┏━━

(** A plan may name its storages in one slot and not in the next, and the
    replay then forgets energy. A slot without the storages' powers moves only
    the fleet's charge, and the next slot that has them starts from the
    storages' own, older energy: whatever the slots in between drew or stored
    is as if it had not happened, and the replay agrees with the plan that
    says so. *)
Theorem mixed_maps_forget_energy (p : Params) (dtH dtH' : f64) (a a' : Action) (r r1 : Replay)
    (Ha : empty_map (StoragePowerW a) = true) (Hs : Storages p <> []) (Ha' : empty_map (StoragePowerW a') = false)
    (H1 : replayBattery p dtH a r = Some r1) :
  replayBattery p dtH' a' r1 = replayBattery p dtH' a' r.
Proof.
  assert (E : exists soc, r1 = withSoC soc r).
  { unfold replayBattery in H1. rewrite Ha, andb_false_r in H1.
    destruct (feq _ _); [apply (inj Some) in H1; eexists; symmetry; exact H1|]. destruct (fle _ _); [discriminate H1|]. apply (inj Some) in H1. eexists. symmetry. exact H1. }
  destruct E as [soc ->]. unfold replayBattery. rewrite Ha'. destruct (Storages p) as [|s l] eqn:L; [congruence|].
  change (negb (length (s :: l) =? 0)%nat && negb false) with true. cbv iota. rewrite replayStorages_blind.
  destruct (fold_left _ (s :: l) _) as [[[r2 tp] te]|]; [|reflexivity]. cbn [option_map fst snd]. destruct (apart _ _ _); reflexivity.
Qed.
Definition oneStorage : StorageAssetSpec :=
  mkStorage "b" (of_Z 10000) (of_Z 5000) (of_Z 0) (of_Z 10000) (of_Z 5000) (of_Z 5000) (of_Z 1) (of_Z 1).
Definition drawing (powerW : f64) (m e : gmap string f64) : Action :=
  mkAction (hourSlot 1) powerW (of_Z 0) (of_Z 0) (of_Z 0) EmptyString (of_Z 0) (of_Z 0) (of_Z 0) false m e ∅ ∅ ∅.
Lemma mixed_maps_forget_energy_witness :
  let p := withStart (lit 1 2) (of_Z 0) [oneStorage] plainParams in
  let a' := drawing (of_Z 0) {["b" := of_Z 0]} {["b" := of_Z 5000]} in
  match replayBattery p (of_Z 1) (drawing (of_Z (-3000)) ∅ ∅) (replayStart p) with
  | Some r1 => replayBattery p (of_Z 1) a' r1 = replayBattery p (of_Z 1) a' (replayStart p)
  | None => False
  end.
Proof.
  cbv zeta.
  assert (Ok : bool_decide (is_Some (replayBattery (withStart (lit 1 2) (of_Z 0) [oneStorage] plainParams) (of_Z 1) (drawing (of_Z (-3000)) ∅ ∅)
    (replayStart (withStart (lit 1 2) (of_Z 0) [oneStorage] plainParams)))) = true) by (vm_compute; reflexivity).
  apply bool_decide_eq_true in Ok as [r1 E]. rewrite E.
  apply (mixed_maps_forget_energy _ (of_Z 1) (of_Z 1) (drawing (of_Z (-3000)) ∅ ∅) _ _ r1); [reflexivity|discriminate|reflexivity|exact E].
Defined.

┗━━
┏━━

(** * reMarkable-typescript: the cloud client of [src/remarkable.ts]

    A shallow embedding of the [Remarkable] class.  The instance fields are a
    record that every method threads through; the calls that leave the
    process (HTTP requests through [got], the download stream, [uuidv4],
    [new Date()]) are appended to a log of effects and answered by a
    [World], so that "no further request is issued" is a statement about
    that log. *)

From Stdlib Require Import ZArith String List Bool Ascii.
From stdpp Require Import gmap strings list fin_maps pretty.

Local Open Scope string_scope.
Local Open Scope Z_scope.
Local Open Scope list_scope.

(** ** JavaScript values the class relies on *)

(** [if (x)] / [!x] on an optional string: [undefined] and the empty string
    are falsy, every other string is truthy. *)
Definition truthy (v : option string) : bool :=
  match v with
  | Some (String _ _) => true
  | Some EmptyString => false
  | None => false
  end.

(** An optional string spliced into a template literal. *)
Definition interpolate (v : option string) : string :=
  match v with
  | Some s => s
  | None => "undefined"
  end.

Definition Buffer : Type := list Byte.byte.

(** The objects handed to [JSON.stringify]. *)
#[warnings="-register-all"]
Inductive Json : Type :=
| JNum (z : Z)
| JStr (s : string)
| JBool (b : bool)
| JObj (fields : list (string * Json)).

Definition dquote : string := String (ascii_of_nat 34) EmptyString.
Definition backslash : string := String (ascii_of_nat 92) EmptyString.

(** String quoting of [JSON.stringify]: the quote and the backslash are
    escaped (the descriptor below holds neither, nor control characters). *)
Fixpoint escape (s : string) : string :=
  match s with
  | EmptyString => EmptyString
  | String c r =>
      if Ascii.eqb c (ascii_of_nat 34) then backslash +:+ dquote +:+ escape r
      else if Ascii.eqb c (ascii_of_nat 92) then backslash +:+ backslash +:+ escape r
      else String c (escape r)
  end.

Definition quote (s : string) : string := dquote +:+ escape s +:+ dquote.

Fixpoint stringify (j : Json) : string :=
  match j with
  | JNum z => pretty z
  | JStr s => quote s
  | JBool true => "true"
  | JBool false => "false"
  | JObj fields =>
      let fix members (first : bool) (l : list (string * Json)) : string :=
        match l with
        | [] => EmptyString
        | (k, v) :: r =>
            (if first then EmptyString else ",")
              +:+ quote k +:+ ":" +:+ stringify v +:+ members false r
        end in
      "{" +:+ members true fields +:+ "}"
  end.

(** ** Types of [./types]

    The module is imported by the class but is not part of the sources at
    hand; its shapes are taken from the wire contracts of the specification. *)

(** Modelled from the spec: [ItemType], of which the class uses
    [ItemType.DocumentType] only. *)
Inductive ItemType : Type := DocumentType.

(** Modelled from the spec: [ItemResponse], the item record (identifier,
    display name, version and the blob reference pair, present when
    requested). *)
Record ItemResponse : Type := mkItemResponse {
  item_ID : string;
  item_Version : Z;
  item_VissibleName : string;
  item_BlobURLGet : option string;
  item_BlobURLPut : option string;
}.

┗━━

Exercise directions ▸ Return a copy of every line in the records that includes the string "through".

Answer to the exercise ▸
    record that every method threads through; the calls that leave the
    process (HTTP requests through [got], the download stream, [uuidv4],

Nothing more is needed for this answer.